Collected data
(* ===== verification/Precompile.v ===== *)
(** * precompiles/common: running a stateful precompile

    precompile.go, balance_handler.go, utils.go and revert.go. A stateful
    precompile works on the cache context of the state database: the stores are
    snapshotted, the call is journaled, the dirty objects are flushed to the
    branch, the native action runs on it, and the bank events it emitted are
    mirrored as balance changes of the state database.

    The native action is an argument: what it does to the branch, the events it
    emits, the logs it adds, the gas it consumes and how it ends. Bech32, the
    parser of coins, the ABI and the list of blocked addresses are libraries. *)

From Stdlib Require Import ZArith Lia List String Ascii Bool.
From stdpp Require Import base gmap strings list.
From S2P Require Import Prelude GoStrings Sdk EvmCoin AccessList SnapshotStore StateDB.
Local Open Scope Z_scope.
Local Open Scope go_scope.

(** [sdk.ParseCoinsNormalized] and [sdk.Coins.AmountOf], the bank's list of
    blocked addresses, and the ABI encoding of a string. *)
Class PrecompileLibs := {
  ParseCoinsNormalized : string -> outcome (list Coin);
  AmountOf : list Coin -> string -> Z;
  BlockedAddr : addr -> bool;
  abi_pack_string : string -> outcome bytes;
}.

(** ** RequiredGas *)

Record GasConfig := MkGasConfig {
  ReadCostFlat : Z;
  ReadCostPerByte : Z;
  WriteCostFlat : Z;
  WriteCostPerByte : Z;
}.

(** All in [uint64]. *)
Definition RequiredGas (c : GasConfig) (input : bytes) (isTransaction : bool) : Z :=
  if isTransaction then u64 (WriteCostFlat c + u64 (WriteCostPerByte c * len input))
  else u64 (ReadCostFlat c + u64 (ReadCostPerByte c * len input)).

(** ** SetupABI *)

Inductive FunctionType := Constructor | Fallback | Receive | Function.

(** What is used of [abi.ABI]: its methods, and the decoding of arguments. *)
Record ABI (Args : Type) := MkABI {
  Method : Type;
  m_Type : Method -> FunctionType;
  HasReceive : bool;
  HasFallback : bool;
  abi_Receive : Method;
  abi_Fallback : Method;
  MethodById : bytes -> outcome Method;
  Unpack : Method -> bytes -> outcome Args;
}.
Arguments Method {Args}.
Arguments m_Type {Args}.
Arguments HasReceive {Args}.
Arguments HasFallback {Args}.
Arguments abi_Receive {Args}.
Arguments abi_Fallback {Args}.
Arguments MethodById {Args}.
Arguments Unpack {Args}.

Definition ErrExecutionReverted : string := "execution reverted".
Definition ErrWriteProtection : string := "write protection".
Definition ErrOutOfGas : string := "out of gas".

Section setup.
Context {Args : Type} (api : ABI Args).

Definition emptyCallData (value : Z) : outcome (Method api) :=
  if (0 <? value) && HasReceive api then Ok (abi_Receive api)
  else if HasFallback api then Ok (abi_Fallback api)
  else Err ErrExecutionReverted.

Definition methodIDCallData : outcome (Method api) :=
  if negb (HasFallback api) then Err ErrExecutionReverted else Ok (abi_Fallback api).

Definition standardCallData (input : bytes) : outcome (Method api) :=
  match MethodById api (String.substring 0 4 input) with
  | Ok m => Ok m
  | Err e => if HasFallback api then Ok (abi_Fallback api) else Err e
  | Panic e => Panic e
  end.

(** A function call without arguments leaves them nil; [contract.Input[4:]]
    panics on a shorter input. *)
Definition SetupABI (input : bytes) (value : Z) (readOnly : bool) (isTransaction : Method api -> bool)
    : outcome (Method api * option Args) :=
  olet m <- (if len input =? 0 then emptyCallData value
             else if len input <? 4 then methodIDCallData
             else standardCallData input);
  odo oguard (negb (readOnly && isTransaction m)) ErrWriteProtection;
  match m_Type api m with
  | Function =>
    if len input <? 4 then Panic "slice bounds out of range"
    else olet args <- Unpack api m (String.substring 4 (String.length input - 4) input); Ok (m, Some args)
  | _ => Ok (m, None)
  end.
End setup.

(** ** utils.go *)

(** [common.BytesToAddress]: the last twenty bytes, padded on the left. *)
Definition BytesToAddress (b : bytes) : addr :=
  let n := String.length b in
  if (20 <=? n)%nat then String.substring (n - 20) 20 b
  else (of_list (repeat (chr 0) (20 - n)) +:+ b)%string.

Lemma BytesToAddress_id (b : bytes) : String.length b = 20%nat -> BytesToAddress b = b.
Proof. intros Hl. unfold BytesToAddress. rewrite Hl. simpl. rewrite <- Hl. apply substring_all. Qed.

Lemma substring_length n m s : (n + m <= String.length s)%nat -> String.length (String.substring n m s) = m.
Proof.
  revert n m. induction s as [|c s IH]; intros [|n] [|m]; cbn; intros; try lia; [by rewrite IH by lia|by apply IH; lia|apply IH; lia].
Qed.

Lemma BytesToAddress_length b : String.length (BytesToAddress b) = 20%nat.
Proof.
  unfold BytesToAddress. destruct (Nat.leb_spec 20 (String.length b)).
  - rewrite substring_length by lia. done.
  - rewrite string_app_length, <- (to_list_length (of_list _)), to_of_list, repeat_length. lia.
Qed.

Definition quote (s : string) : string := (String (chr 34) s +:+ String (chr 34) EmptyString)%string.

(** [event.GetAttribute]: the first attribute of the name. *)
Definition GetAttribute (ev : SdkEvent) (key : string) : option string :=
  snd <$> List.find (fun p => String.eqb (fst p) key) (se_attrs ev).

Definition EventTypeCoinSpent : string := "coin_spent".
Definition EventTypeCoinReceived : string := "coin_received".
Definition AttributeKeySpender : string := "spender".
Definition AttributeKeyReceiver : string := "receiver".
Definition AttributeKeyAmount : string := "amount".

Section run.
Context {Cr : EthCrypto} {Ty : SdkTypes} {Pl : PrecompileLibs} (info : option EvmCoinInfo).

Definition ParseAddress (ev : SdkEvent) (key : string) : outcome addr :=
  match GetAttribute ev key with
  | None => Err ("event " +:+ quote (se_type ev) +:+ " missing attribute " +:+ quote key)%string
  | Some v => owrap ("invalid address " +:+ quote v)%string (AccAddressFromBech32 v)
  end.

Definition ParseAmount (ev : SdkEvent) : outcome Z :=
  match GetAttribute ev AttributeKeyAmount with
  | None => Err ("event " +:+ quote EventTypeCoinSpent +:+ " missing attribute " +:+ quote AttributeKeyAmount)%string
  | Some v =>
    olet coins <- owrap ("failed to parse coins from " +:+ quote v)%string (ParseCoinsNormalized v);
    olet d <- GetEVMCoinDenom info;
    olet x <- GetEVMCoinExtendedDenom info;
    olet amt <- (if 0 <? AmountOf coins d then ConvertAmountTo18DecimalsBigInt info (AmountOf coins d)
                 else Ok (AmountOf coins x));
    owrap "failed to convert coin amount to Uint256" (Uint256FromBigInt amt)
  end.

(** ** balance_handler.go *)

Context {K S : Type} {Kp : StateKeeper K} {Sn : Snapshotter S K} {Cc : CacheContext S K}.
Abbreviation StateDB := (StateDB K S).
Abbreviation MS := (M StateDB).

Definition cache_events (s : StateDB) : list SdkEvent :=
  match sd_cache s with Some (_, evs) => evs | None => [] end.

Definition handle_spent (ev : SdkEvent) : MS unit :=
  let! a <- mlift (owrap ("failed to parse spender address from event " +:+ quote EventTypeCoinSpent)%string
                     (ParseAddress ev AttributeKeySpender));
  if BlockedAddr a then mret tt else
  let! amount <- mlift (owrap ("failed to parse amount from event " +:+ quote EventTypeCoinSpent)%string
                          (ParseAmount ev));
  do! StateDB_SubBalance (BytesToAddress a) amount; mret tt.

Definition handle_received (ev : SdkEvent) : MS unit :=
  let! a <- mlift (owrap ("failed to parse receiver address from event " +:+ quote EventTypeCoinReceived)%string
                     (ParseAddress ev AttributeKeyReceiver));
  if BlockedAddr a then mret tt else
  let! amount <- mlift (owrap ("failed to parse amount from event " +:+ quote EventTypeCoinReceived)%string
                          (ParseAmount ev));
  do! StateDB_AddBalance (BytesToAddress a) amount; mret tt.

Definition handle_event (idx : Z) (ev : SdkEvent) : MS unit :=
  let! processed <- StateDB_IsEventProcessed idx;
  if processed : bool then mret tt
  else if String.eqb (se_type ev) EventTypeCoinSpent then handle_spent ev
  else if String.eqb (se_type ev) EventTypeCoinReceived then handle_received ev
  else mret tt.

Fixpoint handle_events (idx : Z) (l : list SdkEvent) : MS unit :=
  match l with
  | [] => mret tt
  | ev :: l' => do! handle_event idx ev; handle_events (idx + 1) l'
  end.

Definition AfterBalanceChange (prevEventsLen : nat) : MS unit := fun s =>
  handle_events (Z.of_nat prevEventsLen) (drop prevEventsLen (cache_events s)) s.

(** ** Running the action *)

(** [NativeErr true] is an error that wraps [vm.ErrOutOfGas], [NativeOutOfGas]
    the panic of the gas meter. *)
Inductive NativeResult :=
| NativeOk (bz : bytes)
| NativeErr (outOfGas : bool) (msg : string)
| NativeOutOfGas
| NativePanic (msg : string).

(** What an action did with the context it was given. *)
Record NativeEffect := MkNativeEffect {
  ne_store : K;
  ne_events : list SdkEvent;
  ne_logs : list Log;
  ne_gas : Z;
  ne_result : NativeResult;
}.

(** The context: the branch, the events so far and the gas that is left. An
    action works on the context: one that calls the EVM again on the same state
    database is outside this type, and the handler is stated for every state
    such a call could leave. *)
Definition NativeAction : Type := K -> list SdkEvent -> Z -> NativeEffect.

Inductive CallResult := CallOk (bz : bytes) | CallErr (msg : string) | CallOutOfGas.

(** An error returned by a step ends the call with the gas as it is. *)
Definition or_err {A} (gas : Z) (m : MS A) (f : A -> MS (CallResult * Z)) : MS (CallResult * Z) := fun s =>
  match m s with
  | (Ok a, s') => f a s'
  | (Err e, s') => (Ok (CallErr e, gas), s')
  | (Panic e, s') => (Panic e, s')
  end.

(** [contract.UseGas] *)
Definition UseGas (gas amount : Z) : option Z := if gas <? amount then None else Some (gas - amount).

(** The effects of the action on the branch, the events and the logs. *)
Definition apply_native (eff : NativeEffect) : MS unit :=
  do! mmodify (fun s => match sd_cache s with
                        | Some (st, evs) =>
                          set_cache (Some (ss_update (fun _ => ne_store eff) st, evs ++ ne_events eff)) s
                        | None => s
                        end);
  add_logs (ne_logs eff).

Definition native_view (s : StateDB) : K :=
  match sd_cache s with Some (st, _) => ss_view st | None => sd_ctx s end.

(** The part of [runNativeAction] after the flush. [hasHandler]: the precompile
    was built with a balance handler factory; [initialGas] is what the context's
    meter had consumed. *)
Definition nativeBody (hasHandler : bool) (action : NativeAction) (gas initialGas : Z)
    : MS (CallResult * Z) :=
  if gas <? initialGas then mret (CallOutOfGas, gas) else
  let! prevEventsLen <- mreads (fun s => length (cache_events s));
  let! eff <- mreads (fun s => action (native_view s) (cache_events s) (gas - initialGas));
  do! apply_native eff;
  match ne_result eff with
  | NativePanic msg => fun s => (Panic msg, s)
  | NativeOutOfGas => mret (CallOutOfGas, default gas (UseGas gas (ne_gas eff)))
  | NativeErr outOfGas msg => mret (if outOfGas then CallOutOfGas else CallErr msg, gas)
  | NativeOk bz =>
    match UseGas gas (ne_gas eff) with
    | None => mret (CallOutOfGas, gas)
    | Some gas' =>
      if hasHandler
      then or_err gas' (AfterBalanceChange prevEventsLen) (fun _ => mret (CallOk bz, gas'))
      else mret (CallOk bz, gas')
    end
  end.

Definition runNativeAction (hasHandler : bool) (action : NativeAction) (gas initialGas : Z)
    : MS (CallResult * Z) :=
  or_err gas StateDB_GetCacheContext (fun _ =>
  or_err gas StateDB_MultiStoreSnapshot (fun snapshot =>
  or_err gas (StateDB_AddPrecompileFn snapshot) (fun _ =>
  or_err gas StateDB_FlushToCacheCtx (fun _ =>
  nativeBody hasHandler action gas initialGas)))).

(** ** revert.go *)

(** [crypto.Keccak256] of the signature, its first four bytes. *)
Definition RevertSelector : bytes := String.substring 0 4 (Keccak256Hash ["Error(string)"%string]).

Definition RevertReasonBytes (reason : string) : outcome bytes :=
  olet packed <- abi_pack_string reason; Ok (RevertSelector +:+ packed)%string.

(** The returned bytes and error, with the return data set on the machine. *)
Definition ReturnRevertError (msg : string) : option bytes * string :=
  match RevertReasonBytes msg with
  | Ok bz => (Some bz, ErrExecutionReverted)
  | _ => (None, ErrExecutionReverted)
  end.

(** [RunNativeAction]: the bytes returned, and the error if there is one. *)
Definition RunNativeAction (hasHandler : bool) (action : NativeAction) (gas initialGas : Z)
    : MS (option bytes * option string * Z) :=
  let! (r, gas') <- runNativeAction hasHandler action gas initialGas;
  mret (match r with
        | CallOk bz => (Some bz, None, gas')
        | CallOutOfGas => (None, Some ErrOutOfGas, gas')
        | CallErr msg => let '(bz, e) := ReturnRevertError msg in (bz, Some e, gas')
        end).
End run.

# To do:
Every line above from the line with "ReadCostPerByte : Z;" to the line with "Ok m => Ok m", inclusive, must be returned exactly; no other line belongs in the reply.

# Exercise output:
  ReadCostPerByte : Z;
  WriteCostFlat : Z;
  WriteCostPerByte : Z;
}.

(** All in [uint64]. *)
Definition RequiredGas (c : GasConfig) (input : bytes) (isTransaction : bool) : Z :=
  if isTransaction then u64 (WriteCostFlat c + u64 (WriteCostPerByte c * len input))
  else u64 (ReadCostFlat c + u64 (ReadCostPerByte c * len input)).

(** ** SetupABI *)

Inductive FunctionType := Constructor | Fallback | Receive | Function.

(** What is used of [abi.ABI]: its methods, and the decoding of arguments. *)
Record ABI (Args : Type) := MkABI {
  Method : Type;
  m_Type : Method -> FunctionType;
  HasReceive : bool;
  HasFallback : bool;
  abi_Receive : Method;
  abi_Fallback : Method;
  MethodById : bytes -> outcome Method;
  Unpack : Method -> bytes -> outcome Args;
}.
Arguments Method {Args}.
Arguments m_Type {Args}.
Arguments HasReceive {Args}.
Arguments HasFallback {Args}.
Arguments abi_Receive {Args}.
Arguments abi_Fallback {Args}.
Arguments MethodById {Args}.
Arguments Unpack {Args}.

Definition ErrExecutionReverted : string := "execution reverted".
Definition ErrWriteProtection : string := "write protection".
Definition ErrOutOfGas : string := "out of gas".

Section setup.
Context {Args : Type} (api : ABI Args).

Definition emptyCallData (value : Z) : outcome (Method api) :=
  if (0 <? value) && HasReceive api then Ok (abi_Receive api)
  else if HasFallback api then Ok (abi_Fallback api)
  else Err ErrExecutionReverted.

Definition methodIDCallData : outcome (Method api) :=
  if negb (HasFallback api) then Err ErrExecutionReverted else Ok (abi_Fallback api).

Definition standardCallData (input : bytes) : outcome (Method api) :=
  match MethodById api (String.substring 0 4 input) with
  | Ok m => Ok m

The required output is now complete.